Ever the alchemist, Quentin Tarantino remains obsessed with transfiguring a mélange of homages into filmic gold.
But the director’s eighth yarn seemingly shares most of its genetics with an Agatha Christie mystery – one that giddily casts Samuel L. Jackson’s unscrupulous bounty hunter as Poirot and his exuberant pair of Smith & Wessons as Captain Hastings.

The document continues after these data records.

Record MLSTargetPointsPredicateWrapper : Type := mkWrapper {
  target_points : Points;
  num_neighbors : Z
}.

(** [AccessTraits<MLSTargetPointsPredicateWrapper<Points>, PredicatesTag>] *)
Definition predicates_size (tp : MLSTargetPointsPredicateWrapper) : Z :=
  acc_size (target_points tp).

Definition predicates_get (tp : MLSTargetPointsPredicateWrapper) (i : Z)
  : outcome Nearest :=
  match acc_get (target_points tp) i with
  | Ok p => Ok (nearest p (num_neighbors tp))
  | Abort e => Abort e
  end.

(** *** Collaborators *)

(** [ArborX::Experimental::attach_indices]: every point with its
    position in the sequence. *)
Definition PairValueIndex : Type := (Point * Z)%type.

Definition attach_indices (pts : Points) : list PairValueIndex :=
  imap (fun i p => (p, Z.of_nat i)) pts.

(** The bounding volume hierarchy: its constructor, and its [query]
    with the legacy callback, which returns the views [indices] and
    [offsets]. *)
Variable BoundingVolumeHierarchy : Type.
Variable BVH_build :
  ExecutionSpace -> list PairValueIndex -> BoundingVolumeHierarchy.
Variable BVH_query :
  ExecutionSpace -> BoundingVolumeHierarchy ->
  MLSTargetPointsPredicateWrapper -> View1 Z * View1 Z.

(** [Details::movingLeastSquaresCoefficients], from
    [ArborX_InterpDetailsMovingLeastSquaresCoefficients.hpp]. *)
Variable movingLeastSquaresCoefficients :
  CRBF -> PolynomialDegree -> ExecutionSpace -> View2 Point -> Points ->
  outcome (View2 FloatingCalculationType).

(** Modelled from the spec: the solver is not part of the sources.  The
    coefficient table it returns is dense and has the extents of the
    table of neighbour coordinates it was given: one row per target, one
    weight per neighbour. *)
Hypothesis coefficients_table :
  forall crbf degree space source_view target_points coeffs,
    movingLeastSquaresCoefficients crbf degree space source_view
      target_points = Ok coeffs ->
    extent0 coeffs = extent0 source_view /\
    extent1 coeffs = extent1 source_view /\
    view2_filled coeffs.

(** Modelled from the spec: [KokkosExt::reallocWithoutInitializing] is
    not part of the sources.  The output array is reallocated to the
    requested length; no cell of the new array has been written. *)
Definition reallocWithoutInitializing {T} (space : ExecutionSpace)
  (v : View1 T) (n : Z) : outcome (View1 T) :=
  view1_alloc n.

(** *** The class *)

Record MovingLeastSquares : Type := mkMLS {
  _coeffs : View2 FloatingCalculationType;
  _values_indices : View2 Z;
  _source_size : Z
}.

Definition set_coeffs (c : View2 FloatingCalculationType)
  (self : MovingLeastSquares) : MovingLeastSquares :=
  mkMLS c (_values_indices self) (_source_size self).

Definition set_values_indices (vi : View2 Z)
  (self : MovingLeastSquares) : MovingLeastSquares :=
  mkMLS (_coeffs self) vi (_source_size self).

Definition set_source_size (n : Z)
  (self : MovingLeastSquares) : MovingLeastSquares :=
  mkMLS (_coeffs self) (_values_indices self) n.

(** The object on entry of the constructor's body: both views are
    default-constructed, the [int] member holds whatever was there. *)
Definition fresh_object (garbage : Z) : MovingLeastSquares :=
  mkMLS view2_empty view2_empty garbage.

(** *** [fillValuesIndicesAndGetSourceView] *)

Definition fill_body (indices offsets : View1 Z) (source_points : Points)
  (i j : Z) : Exec (MovingLeastSquares * View2 Point) unit :=
  o <- lift (view1_at offsets i) ;;
  index <- lift (view1_at indices (o + j)) ;;
  vi <- gets (fun s => _values_indices (fst s)) ;;
  vi' <- lift (view2_set vi i j index) ;;
  modify (fun s => (set_values_indices vi' (fst s), snd s)) ;;
  p <- lift (acc_get source_points index) ;;
  sv <- gets snd ;;
  sv' <- lift (view2_set sv i j p) ;;
  modify (fun s => (fst s, sv')).

Definition fillValuesIndicesAndGetSourceView (space : ExecutionSpace)
  (indices offsets : View1 Z) (num_targets num_neighbors : Z)
  (source_points : Points) : Exec MovingLeastSquares (View2 Point) :=
  vi <- lift (view2_alloc num_targets num_neighbors) ;;
  modify (set_values_indices vi) ;;
  source_view <- lift (view2_alloc num_targets num_neighbors) ;;
  r <- with_local source_view
         (parallel_for_md space (0, 0) (num_targets, num_neighbors)
            (fill_body indices offsets source_points)) ;;
  ret (snd r).

(** *** The constructor *)

Definition default_CRBF : CRBF := Wendland 0.
Definition default_PolynomialDegree : PolynomialDegree := 2%nat.

Definition num_neighbors_val (degree : PolynomialDegree)
  (num_neighbors : option Z) : Z :=
  match num_neighbors with
  | Some k => k
  | None => polynomialBasisSize dimension degree
  end.

(** The constructor with every argument given. *)
Definition MovingLeastSquares_init (space : ExecutionSpace)
  (source_points target_points : Points) (crbf : CRBF)
  (degree : PolynomialDegree) (num_neighbors : option Z)
  : Exec MovingLeastSquares unit :=
  let num_neighbors_val := num_neighbors_val degree num_neighbors in
  let num_targets := to_int (acc_size target_points) in
  modify (set_source_size (to_int (acc_size source_points))) ;;
  source_size <- gets _source_size ;;
  KOKKOS_ASSERT ConfigurationError
    ((0 <? num_neighbors_val) && (num_neighbors_val <=? source_size)) ;;
  emit EvBuildTree ;;
  let source_tree := BVH_build space (attach_indices source_points) in
  let predicates := mkWrapper target_points num_neighbors_val in
  emit EvQuery ;;
  let '(indices, offsets) := BVH_query space source_tree predicates in
  source_view <- fillValuesIndicesAndGetSourceView space indices offsets
                   num_targets num_neighbors_val source_points ;;
  emit EvSolve ;;
  coeffs <- lift (movingLeastSquaresCoefficients crbf degree space
                    source_view target_points) ;;
  modify (set_coeffs coeffs).

(** The constructor as it is declared: the kernel, the degree and the
    number of neighbours may be left out ([None]). *)
Definition MovingLeastSquares_ctor (space : ExecutionSpace)
  (source_points target_points : Points) (crbf : option CRBF)
  (degree : option PolynomialDegree) (num_neighbors : option Z)
  : Exec MovingLeastSquares unit :=
  MovingLeastSquares_init space source_points target_points
    (default default_CRBF crbf)
    (default default_PolynomialDegree degree)
    num_neighbors.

Borrowing from his canon’s two most recent entries, Tarantino stretches Inglourious Basterds’ tightly wound tavern scene around the more corpulent bulk of Django Unchained.
The result is The Hateful Eight; a claustrophobic, theatrical experiment of Hitchcockian proportions – as thrilling as it is frustrating.
The Hateful Eight is quintessential Tarantino: excessively long, indulgent to the point of distraction, but visually resplendent, admirably eccentric, and with a toothsome alloy of zingy dialogue and pandemoniac carnage.
CAST: Samuel L. Jackson, Kurt Russell, Jennifer Jason Leigh, Walton Goggins, Tim Roth, Michael Madsen, Bruce Dern, Demián Bichir, James Parks
DIRECTOR: Quentin Tarantino
WRITER: Quentin Tarantino
SYNOPSIS: In the dead of a Wyoming winter, a bounty hunter and his prisoner find shelter in a cabin currently inhabited by a collection of nefarious characters.
Our reviewer caught The Hateful Eight in 70mm (as part of the film’s Special Roadshow Engagement in the US), and so should you.